Brussels, 23 January 2008 – Questions relating to Kosovo’s future status will almost certainly be the key area of focus for diplomats dealing with the Balkans this year.

With a little help from European and U.S. pressure, Hashim Thaci, the former guerrilla leader who is now prime minister of Kosovo, has agreed to hold off on making an official declaration of independence from Serbia. Yet it is entirely conceivable he will do so soon after the second round in Serbia’s presidential election Feb. 3.

This could present a major dilemma for the European Union, which is poised to take over a significant degree of responsibility for Kosovo from the United Nations.

Nicolas Sarkozy, the French president, simply stated a widely held view in EU capitals when he admitted last month that Kosovo’s independence is “unavoidable” in the long term. Nonetheless, four of the Union’s 27 countries — Cyprus, Greece, Slovakia and Romania — only wish to recognise independence if it is approved by the UN.

The prospect of having a UN Security Council resolution to that effect appears slim, however. Russia, one of the council’s five permanent members, is a staunch ally of Serbia and could well use its power of veto any resolution on Kosovo.

Meanwhile, Human Rights Watch is arguing that if the EU is serious about aiding Kosovo, then it will have to grapple with more than matters of sovereignty.

The organisation recently described Kosovo as a “human rights basket case, where political violence, impunity for common and political crimes, intimidation and discrimination are commonplace.”
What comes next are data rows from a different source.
Lemma mcf_unwrap_cells (phase coherence : rarray) :
  let u := SARProcessor.mcf_unwrap phase coherence in
  rrows u = rrows phase /\ rcols u = rcols phase /\
  forall i j, (i < rrows phase)%nat -> (j < rcols phase)%nat ->
    rat u i j = match j with O => 0 | S _ => wrapped_steps phase i j end.
Proof.
  destruct (mcf_unwrap_rows phase (rrows phase - 1)) as (Hr & Hc & Hcell).
  cbn zeta in *. unfold SARProcessor.mcf_unwrap.
  repeat split; try assumption.
  intros i j Hi Hj. rewrite Hcell.
  destruct (Nat.leb_spec i (rrows phase - 1)); [|lia]. cbn [andb].
  destruct j as [|j]; [reflexivity|].
  destruct (Nat.leb_spec 1 (S j)); [|lia].
  destruct (Nat.leb_spec (S j) (rcols phase - 1)); [reflexivity|lia].
Qed.

Lemma wrapped_steps_cong (phase : rarray) (i j : nat) :
  cong2pi (wrapped_steps phase i j) (rat phase i j - rat phase O j).
Proof.
  induction i as [|i IH]; cbn [wrapped_steps].
  - exists 0%Z. ring.
  - replace (rat phase (S i) j - rat phase O j)
      with ((rat phase i j - rat phase O j)
            + (rat phase (S i) j - rat phase i j)) by ring.
    apply cong2pi_plus; [exact IH|apply wrap_spec].
Qed.

Lemma wrapped_steps_exact (phase : rarray) (i j : nat) :
  (forall k, (k < i)%nat ->
     - PI < rat phase (S k) j - rat phase k j <= PI) ->
  wrapped_steps phase i j = rat phase i j - rat phase O j.
Proof.
  induction i as [|i IH]; intros H; cbn [wrapped_steps].
  - ring.
  - rewrite IH by (intros k Hk; apply H; lia).
    change wrap_phase with wrap. rewrite wrap_id by (apply H; lia). ring.
Qed.

(** X7.  [_mcf_unwrap] returns a raster of the shape of its input whose
    first row and first column are 0.  In every other column it holds the
    phase relative to the first row of that column, up to a whole number of
    cycles, and exactly so when the vertical steps above the pixel are
    within (-pi, pi]. *)
Theorem X7_mcf_unwrap_integrates_columns (phase coherence : rarray)
    (i j : nat) :
  (i < rrows phase)%nat -> (j < rcols phase)%nat ->
  let u := SARProcessor.mcf_unwrap phase coherence in
  rrows u = rrows phase /\ rcols u = rcols phase /\
  (i = O \/ j = O -> rat u i j = 0) /\
  ((0 < j)%nat -> cong2pi (rat u i j) (rat phase i j - rat phase O j)) /\
  ((0 < j)%nat ->
   (forall k, (k < i)%nat ->
      - PI < rat phase (S k) j - rat phase k j <= PI) ->
   rat u i j = rat phase i j - rat phase O j).
Proof.
  intros Hi Hj u.
  destruct (mcf_unwrap_cells phase coherence) as (Hr & Hc & Hcell).
  fold u in Hr, Hc, Hcell. specialize (Hcell i j Hi Hj).
  repeat split; try assumption.
  - intros [-> | ->]; rewrite Hcell; [|reflexivity].
    destruct j; reflexivity.
  - intros Hpos. rewrite Hcell. destruct j; [lia|].
    apply wrapped_steps_cong.
  - intros Hpos Hsteps. rewrite Hcell. destruct j; [lia|].
    apply wrapped_steps_exact, Hsteps.
Qed.

Lemma X7_mcf_unwrap_integrates_columns_witness :
  let phase := mk_rarray 2 2 (fun i j => INR i * INR j) in
  rat (SARProcessor.mcf_unwrap phase phase) 1 1 = 1.
Proof.
  intros phase.
  destruct (X7_mcf_unwrap_integrates_columns phase phase 1 1)
    as (_ & _ & _ & _ & H); [cbn; lia|cbn; lia|].
  cbn zeta in H. rewrite H; [cbn; ring|lia|].
  intros k Hk. replace k with O by lia. cbn.
  pose proof PI2_1. pose proof PI_RGT_0. lra.
Defined.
“Issues of accountability and justice reform have not been given the priority they deserve,” Human Rights Watch spokesman Reed Brody told IPS. “In the new situation they are more important than ever.”

In 2006, the EU’s governments began preparing for a rule of law mission in Kosovo.

Brody urged the Union to address weaknesses in the Kosovo’s justice system. According to Human Rights Watch, these flaws have not been tackled by the UN, which has been administering Kosovo since 1999.

During that year, the North Atlantic Treaty Organisation bombed Serbia, purportedly because its then president Slobodan Milosevic had authorised a campaign of ethnic cleansing in Kosovo. Human Rights Watch claims that both the UN administration and local judges have been loath to confront those who use political violence in Kosovo, especially in cases where suspects are regarded by some sections of the community as war heroes.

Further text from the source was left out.